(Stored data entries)
....

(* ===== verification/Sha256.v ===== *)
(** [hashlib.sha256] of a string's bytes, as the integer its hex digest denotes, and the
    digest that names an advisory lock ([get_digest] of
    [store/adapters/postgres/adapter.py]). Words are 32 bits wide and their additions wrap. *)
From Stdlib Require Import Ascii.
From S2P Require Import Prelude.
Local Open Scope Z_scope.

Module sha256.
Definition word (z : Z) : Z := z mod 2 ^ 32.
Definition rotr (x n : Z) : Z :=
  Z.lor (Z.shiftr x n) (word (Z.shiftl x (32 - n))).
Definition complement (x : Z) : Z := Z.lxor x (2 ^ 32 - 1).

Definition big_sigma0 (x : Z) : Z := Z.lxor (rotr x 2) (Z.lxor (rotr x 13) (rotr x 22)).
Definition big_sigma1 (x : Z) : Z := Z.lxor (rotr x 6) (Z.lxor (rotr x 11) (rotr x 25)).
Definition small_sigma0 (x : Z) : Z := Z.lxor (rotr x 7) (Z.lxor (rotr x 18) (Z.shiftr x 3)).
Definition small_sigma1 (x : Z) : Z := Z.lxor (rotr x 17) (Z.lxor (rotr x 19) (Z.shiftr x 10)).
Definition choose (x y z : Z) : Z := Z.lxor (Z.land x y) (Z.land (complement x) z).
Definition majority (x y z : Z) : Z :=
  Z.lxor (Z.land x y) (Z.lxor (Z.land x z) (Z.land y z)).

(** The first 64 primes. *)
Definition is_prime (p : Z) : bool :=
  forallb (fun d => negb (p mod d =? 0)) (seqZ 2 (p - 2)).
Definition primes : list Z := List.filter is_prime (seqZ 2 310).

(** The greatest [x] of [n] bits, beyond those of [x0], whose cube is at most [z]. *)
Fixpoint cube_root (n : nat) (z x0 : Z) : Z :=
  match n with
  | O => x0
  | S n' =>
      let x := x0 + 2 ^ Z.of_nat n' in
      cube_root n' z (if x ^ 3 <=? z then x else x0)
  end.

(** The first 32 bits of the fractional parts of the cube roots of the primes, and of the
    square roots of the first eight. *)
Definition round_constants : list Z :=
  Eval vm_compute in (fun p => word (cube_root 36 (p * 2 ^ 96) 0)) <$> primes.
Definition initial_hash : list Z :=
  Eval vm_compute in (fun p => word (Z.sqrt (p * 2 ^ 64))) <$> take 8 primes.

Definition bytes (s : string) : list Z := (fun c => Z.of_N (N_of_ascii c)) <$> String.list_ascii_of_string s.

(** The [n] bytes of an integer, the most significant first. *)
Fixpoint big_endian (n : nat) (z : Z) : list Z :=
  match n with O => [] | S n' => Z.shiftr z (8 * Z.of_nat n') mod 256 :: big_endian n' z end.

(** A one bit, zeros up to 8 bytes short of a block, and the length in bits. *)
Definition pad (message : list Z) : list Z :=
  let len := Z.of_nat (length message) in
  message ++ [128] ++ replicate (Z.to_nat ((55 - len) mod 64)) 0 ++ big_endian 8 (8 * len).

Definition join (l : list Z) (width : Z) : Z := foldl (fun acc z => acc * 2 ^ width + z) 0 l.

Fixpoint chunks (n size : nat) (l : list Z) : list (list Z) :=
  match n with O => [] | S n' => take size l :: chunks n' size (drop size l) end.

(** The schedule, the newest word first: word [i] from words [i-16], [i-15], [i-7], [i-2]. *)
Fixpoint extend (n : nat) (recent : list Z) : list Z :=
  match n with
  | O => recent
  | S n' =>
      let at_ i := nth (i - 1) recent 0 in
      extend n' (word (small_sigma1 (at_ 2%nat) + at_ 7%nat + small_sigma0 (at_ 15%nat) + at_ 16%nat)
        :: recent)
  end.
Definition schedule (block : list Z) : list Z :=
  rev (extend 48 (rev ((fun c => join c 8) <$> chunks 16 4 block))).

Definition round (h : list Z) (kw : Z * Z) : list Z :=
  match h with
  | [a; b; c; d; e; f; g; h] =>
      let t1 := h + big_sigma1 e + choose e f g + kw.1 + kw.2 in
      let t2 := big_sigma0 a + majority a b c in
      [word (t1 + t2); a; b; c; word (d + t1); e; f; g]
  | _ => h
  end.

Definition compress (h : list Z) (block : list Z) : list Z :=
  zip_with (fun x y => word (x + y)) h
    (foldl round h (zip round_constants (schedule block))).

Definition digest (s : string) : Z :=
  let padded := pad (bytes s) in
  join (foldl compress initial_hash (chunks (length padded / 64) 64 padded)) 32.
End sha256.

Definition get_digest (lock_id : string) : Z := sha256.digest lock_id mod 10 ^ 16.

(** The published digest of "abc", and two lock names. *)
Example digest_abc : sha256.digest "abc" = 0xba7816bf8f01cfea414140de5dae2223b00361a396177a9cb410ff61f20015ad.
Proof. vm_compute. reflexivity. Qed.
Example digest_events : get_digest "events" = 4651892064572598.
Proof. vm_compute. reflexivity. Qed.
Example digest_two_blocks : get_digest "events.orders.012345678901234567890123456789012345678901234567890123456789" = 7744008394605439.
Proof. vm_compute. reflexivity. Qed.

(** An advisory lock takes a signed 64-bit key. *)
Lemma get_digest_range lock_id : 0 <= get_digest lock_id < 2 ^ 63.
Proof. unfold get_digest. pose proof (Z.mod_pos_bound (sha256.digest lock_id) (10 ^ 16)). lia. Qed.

....

» **PROBLEM REQUIREMENTS**: Your task is to repeat each of the records above exactly.

» **EXERCISE RESULT**:
(* ===== verification/Sha256.v ===== *)
(** [hashlib.sha256] of a string's bytes, as the integer its hex digest denotes, and the
    digest that names an advisory lock ([get_digest] of
    [store/adapters/postgres/adapter.py]). Words are 32 bits wide and their additions wrap. *)
From Stdlib Require Import Ascii.
From S2P Require Import Prelude.
Local Open Scope Z_scope.

Module sha256.
Definition word (z : Z) : Z := z mod 2 ^ 32.
Definition rotr (x n : Z) : Z :=
  Z.lor (Z.shiftr x n) (word (Z.shiftl x (32 - n))).
Definition complement (x : Z) : Z := Z.lxor x (2 ^ 32 - 1).

Definition big_sigma0 (x : Z) : Z := Z.lxor (rotr x 2) (Z.lxor (rotr x 13) (rotr x 22)).
Definition big_sigma1 (x : Z) : Z := Z.lxor (rotr x 6) (Z.lxor (rotr x 11) (rotr x 25)).
Definition small_sigma0 (x : Z) : Z := Z.lxor (rotr x 7) (Z.lxor (rotr x 18) (Z.shiftr x 3)).
Definition small_sigma1 (x : Z) : Z := Z.lxor (rotr x 17) (Z.lxor (rotr x 19) (Z.shiftr x 10)).
Definition choose (x y z : Z) : Z := Z.lxor (Z.land x y) (Z.land (complement x) z).
Definition majority (x y z : Z) : Z :=
  Z.lxor (Z.land x y) (Z.lxor (Z.land x z) (Z.land y z)).

(** The first 64 primes. *)
Definition is_prime (p : Z) : bool :=
  forallb (fun d => negb (p mod d =? 0)) (seqZ 2 (p - 2)).
Definition primes : list Z := List.filter is_prime (seqZ 2 310).

(** The greatest [x] of [n] bits, beyond those of [x0], whose cube is at most [z]. *)
Fixpoint cube_root (n : nat) (z x0 : Z) : Z :=
  match n with
  | O => x0
  | S n' =>
      let x := x0 + 2 ^ Z.of_nat n' in
      cube_root n' z (if x ^ 3 <=? z then x else x0)
  end.

(** The first 32 bits of the fractional parts of the cube roots of the primes, and of the
    square roots of the first eight. *)
Definition round_constants : list Z :=
  Eval vm_compute in (fun p => word (cube_root 36 (p * 2 ^ 96) 0)) <$> primes.
Definition initial_hash : list Z :=
  Eval vm_compute in (fun p => word (Z.sqrt (p * 2 ^ 64))) <$> take 8 primes.

Definition bytes (s : string) : list Z := (fun c => Z.of_N (N_of_ascii c)) <$> String.list_ascii_of_string s.

(** The [n] bytes of an integer, the most significant first. *)
Fixpoint big_endian (n : nat) (z : Z) : list Z :=
  match n with O => [] | S n' => Z.shiftr z (8 * Z.of_nat n') mod 256 :: big_endian n' z end.

(** A one bit, zeros up to 8 bytes short of a block, and the length in bits. *)
Definition pad (message : list Z) : list Z :=
  let len := Z.of_nat (length message) in
  message ++ [128] ++ replicate (Z.to_nat ((55 - len) mod 64)) 0 ++ big_endian 8 (8 * len).

Definition join (l : list Z) (width : Z) : Z := foldl (fun acc z => acc * 2 ^ width + z) 0 l.

Fixpoint chunks (n size : nat) (l : list Z) : list (list Z) :=
  match n with O => [] | S n' => take size l :: chunks n' size (drop size l) end.

(** The schedule, the newest word first: word [i] from words [i-16], [i-15], [i-7], [i-2]. *)
Fixpoint extend (n : nat) (recent : list Z) : list Z :=
  match n with
  | O => recent
  | S n' =>
      let at_ i := nth (i - 1) recent 0 in
      extend n' (word (small_sigma1 (at_ 2%nat) + at_ 7%nat + small_sigma0 (at_ 15%nat) + at_ 16%nat)
        :: recent)
  end.
Definition schedule (block : list Z) : list Z :=
  rev (extend 48 (rev ((fun c => join c 8) <$> chunks 16 4 block))).

Definition round (h : list Z) (kw : Z * Z) : list Z :=
  match h with
  | [a; b; c; d; e; f; g; h] =>
      let t1 := h + big_sigma1 e + choose e f g + kw.1 + kw.2 in
      let t2 := big_sigma0 a + majority a b c in
      [word (t1 + t2); a; b; c; word (d + t1); e; f; g]
  | _ => h
  end.

Definition compress (h : list Z) (block : list Z) : list Z :=
  zip_with (fun x y => word (x + y)) h
    (foldl round h (zip round_constants (schedule block))).

Definition digest (s : string) : Z :=
  let padded := pad (bytes s) in
  join (foldl compress initial_hash (chunks (length padded / 64) 64 padded)) 32.
End sha256.

Definition get_digest (lock_id : string) : Z := sha256.digest lock_id mod 10 ^ 16.

(** The published digest of "abc", and two lock names. *)
Example digest_abc : sha256.digest "abc" = 0xba7816bf8f01cfea414140de5dae2223b00361a396177a9cb410ff61f20015ad.
Proof. vm_compute. reflexivity. Qed.
Example digest_events : get_digest "events" = 4651892064572598.
Proof. vm_compute. reflexivity. Qed.
Example digest_two_blocks : get_digest "events.orders.012345678901234567890123456789012345678901234567890123456789" = 7744008394605439.
Proof. vm_compute. reflexivity. Qed.

(** An advisory lock takes a signed 64-bit key. *)
Lemma get_digest_range lock_id : 0 <= get_digest lock_id < 2 ^ 63.
Proof. unfold get_digest. pose proof (Z.mod_pos_bound (sha256.digest lock_id) (10 ^ 16)). lia. Qed.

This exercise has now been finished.